[Stored data]
********

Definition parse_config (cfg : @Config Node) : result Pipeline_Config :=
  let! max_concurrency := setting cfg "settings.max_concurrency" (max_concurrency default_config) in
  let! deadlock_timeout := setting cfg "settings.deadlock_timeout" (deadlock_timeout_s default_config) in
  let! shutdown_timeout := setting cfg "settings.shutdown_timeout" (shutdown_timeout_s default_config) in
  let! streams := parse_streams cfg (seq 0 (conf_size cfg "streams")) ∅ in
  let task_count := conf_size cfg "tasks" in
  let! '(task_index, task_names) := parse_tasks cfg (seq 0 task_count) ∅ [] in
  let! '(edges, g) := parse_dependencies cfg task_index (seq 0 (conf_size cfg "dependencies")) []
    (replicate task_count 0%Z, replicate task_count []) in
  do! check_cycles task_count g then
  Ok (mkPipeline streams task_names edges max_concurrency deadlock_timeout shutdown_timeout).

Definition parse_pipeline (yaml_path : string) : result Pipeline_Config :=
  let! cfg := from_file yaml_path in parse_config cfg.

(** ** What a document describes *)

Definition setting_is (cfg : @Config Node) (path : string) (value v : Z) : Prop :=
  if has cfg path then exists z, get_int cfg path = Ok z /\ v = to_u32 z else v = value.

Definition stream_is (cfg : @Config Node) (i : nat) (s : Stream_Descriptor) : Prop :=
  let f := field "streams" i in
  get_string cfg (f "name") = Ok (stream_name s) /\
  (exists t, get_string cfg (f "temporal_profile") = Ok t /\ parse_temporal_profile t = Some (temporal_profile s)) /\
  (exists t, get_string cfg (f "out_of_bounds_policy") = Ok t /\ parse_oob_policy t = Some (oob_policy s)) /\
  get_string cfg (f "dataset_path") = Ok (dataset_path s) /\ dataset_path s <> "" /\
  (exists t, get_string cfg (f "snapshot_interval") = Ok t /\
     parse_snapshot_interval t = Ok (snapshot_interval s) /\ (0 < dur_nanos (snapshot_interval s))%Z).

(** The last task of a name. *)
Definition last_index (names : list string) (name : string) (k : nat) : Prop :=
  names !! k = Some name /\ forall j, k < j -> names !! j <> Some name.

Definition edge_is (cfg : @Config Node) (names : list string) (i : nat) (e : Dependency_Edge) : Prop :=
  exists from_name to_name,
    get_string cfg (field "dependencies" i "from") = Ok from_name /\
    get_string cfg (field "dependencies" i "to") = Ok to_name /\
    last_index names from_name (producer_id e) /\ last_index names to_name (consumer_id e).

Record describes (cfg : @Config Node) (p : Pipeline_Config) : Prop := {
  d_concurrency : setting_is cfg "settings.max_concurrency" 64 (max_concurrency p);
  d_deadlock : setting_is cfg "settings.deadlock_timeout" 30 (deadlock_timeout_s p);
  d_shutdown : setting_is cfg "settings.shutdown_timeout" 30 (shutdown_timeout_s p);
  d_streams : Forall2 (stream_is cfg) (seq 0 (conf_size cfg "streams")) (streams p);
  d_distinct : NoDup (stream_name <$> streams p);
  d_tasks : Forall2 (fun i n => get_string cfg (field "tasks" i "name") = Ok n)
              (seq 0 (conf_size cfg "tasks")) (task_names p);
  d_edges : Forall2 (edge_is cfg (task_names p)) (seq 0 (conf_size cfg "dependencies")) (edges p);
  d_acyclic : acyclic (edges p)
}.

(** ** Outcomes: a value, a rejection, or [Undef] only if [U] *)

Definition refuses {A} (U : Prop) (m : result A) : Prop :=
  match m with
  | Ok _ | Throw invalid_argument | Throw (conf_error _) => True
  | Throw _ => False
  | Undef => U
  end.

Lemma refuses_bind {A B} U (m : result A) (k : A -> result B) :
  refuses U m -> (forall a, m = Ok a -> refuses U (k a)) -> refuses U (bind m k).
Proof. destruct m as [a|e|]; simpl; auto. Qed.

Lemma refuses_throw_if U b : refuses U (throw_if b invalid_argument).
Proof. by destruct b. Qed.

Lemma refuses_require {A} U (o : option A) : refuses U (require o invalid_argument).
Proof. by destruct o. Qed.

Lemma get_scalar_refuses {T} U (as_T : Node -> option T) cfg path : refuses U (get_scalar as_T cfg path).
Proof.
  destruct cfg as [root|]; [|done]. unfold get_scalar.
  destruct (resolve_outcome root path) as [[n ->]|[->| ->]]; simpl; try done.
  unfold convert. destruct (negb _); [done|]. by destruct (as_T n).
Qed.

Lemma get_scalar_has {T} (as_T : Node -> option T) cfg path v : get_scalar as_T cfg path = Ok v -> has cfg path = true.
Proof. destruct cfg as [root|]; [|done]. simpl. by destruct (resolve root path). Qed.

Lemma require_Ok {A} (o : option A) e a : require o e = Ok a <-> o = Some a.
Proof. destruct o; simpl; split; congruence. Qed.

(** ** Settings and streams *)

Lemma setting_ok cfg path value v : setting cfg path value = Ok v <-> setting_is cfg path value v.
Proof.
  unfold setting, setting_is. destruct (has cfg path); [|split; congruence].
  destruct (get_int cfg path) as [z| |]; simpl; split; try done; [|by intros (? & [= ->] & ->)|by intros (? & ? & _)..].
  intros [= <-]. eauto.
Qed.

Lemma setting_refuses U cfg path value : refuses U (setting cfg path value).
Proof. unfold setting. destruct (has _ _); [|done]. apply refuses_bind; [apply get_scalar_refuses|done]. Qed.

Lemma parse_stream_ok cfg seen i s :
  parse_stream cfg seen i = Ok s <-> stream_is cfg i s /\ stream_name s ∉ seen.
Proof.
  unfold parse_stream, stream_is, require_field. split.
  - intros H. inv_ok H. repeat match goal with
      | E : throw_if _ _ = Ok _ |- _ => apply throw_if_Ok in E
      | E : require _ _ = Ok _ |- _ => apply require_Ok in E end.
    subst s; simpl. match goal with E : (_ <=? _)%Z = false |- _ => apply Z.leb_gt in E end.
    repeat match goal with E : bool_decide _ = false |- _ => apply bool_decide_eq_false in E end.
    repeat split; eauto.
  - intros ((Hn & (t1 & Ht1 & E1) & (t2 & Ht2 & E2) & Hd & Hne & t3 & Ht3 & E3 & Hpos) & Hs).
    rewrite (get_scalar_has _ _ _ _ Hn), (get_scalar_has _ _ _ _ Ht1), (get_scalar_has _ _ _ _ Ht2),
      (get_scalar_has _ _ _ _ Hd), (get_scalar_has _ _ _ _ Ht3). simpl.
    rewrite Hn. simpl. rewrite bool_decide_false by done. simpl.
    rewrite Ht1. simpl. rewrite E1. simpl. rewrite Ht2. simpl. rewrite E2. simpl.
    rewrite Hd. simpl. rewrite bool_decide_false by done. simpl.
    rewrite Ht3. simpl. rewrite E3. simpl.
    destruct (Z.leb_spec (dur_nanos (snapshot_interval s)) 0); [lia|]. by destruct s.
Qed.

********

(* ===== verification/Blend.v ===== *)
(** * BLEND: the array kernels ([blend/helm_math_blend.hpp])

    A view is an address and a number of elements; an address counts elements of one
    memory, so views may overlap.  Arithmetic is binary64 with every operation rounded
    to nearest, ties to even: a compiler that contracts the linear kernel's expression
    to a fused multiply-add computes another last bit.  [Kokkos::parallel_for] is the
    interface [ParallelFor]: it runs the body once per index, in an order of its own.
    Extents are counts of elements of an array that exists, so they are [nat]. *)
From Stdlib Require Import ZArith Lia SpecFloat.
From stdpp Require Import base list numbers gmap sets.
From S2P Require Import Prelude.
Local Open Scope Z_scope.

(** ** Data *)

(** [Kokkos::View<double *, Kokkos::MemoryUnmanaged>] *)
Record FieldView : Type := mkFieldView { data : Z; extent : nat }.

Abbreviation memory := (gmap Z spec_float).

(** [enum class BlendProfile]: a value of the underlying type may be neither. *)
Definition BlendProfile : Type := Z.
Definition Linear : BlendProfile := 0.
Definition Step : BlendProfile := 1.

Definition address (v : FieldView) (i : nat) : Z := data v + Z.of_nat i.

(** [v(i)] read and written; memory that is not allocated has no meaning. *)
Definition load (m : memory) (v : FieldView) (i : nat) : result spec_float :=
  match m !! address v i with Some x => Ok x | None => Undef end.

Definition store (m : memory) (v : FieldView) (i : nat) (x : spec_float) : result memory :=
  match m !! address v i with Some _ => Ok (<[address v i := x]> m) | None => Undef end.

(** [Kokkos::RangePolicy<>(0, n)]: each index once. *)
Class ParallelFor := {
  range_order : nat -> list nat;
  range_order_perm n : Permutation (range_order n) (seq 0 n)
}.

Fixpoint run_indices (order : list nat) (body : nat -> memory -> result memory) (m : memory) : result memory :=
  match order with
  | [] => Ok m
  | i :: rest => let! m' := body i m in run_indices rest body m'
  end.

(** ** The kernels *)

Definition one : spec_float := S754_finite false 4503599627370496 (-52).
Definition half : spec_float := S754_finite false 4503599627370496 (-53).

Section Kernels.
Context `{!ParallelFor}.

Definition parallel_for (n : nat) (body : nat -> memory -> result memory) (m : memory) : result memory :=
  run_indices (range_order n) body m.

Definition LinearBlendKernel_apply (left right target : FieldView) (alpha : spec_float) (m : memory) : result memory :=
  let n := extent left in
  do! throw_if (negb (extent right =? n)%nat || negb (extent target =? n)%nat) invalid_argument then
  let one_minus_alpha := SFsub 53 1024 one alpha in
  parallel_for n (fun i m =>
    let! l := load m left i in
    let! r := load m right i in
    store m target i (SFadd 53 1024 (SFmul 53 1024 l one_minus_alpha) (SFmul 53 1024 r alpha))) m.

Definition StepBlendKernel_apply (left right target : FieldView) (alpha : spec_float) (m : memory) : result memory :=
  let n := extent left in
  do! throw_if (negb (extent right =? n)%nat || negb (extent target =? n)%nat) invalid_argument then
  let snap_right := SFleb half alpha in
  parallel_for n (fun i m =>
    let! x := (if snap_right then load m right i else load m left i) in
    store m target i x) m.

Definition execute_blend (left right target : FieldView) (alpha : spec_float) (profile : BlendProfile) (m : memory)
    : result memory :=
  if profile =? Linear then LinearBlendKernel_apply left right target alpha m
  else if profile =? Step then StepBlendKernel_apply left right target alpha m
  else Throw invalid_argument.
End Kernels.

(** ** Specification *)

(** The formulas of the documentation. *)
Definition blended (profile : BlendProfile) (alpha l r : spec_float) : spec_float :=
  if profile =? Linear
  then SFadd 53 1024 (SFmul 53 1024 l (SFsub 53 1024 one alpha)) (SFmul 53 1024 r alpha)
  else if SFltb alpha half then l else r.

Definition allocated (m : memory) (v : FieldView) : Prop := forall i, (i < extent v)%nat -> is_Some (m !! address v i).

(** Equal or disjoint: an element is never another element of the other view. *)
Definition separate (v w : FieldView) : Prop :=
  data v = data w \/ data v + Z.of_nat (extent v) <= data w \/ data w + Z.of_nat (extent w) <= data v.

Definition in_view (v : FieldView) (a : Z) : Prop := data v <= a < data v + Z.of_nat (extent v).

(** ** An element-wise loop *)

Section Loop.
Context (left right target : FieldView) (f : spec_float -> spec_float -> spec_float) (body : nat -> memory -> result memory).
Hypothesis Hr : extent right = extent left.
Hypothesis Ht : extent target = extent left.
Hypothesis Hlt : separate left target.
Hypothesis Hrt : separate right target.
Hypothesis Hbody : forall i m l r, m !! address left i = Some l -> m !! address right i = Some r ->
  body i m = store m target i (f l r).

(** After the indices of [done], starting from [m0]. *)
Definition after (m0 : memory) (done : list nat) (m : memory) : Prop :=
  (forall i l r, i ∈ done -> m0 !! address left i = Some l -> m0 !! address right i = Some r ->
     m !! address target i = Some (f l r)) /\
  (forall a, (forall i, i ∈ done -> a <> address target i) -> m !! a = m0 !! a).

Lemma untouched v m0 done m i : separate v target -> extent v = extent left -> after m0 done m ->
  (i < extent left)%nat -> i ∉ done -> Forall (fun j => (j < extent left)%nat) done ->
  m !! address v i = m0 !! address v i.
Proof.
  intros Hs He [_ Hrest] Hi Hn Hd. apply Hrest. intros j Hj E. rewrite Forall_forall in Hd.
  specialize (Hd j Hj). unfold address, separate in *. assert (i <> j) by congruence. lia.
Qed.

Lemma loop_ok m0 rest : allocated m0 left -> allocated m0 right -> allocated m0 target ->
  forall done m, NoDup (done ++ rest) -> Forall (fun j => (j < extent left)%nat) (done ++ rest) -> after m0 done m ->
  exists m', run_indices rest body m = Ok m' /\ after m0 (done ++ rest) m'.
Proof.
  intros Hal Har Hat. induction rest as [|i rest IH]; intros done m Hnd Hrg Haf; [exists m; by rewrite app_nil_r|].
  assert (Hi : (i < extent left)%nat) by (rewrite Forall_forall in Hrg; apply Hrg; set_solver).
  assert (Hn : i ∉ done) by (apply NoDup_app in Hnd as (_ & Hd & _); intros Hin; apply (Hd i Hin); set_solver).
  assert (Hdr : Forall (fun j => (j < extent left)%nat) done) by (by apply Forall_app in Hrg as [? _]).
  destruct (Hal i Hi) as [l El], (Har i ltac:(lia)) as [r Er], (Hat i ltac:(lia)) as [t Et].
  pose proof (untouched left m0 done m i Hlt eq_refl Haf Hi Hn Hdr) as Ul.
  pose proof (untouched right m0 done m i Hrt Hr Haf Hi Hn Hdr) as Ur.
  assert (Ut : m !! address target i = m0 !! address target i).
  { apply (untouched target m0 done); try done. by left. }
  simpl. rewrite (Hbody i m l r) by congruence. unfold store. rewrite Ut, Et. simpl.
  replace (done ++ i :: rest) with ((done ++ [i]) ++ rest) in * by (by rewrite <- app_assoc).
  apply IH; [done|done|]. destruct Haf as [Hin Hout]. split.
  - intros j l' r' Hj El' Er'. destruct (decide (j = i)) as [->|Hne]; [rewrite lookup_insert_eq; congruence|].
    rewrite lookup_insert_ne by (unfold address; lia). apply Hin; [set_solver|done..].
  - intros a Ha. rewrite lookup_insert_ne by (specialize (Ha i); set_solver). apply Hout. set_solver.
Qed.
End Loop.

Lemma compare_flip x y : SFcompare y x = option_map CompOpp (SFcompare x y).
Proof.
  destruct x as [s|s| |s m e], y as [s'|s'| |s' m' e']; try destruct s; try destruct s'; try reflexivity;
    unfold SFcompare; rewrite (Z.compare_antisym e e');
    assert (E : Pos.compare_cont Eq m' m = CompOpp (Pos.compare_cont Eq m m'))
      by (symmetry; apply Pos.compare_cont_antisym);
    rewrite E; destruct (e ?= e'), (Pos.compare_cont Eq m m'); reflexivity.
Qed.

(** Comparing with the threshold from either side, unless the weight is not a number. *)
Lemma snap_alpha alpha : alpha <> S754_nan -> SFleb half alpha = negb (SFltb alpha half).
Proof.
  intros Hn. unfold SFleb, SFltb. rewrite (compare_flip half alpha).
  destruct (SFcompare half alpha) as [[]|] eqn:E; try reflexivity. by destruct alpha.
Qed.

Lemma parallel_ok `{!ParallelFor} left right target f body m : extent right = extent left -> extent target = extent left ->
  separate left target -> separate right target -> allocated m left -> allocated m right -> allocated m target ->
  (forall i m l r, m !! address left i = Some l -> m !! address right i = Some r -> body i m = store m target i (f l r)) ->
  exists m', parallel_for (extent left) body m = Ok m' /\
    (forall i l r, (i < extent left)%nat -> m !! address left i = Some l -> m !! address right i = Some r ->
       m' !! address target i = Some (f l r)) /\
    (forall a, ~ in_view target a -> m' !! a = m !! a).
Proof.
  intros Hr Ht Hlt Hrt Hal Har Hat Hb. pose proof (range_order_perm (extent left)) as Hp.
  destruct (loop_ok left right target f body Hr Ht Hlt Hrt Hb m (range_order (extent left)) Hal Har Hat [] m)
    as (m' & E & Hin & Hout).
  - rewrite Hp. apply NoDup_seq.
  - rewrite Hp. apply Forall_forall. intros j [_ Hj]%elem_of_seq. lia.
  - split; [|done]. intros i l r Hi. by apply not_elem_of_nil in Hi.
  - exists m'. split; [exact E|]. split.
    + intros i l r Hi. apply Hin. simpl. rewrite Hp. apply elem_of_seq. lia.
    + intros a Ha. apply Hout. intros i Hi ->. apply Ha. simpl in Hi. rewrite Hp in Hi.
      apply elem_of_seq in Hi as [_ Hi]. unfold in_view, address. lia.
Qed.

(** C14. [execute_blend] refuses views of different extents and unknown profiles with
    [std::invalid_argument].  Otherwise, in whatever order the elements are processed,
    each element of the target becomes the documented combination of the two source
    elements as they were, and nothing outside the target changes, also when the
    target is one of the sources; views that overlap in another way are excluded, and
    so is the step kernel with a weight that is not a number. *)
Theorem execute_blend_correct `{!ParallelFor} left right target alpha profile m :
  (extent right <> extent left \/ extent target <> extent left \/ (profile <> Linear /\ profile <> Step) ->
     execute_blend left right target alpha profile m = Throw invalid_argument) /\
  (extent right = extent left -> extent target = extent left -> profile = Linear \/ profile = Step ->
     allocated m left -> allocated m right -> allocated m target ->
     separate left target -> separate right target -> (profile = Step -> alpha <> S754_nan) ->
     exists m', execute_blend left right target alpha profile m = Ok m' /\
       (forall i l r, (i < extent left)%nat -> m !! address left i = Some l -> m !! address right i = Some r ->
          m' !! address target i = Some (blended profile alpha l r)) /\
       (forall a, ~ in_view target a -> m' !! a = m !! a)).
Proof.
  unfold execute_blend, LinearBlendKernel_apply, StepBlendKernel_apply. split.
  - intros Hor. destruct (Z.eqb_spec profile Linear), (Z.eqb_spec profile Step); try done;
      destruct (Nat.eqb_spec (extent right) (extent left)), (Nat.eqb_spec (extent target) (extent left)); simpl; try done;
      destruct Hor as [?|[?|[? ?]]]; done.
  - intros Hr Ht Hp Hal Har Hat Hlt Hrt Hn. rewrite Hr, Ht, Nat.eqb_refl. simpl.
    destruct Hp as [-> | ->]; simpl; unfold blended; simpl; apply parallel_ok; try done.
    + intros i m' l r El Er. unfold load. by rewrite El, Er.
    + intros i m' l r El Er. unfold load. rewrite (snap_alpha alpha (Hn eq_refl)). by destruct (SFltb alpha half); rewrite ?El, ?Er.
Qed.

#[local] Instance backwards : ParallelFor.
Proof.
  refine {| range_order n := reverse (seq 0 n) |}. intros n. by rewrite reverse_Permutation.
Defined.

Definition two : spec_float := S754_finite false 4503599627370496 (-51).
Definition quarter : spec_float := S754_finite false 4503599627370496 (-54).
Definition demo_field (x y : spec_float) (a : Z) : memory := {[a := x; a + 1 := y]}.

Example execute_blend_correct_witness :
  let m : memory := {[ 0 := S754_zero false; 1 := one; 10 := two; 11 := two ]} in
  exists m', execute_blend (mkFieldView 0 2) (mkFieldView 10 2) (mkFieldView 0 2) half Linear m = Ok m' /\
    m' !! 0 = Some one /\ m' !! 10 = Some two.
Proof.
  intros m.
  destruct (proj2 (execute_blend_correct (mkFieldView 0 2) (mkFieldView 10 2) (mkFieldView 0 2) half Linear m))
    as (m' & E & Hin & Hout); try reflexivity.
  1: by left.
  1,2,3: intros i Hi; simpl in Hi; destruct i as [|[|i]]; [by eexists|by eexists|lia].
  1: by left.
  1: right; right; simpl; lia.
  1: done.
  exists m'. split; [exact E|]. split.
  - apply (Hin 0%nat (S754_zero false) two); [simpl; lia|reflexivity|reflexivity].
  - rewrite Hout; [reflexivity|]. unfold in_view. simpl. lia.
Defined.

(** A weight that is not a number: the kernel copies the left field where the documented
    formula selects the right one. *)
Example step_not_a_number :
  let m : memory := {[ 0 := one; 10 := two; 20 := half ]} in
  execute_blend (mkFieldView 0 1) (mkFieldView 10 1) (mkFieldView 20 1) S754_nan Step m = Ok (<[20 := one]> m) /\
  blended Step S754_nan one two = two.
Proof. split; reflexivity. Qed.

********

If a line above holds the string "blended", return it as it stands.

• SOLUTION BELOW:
Definition blended (profile : BlendProfile) (alpha l r : spec_float) : spec_float :=
          m' !! address target i = Some (blended profile alpha l r)) /\
    destruct Hp as [-> | ->]; simpl; unfold blended; simpl; apply parallel_ok; try done.
  blended Step S754_nan one two = two.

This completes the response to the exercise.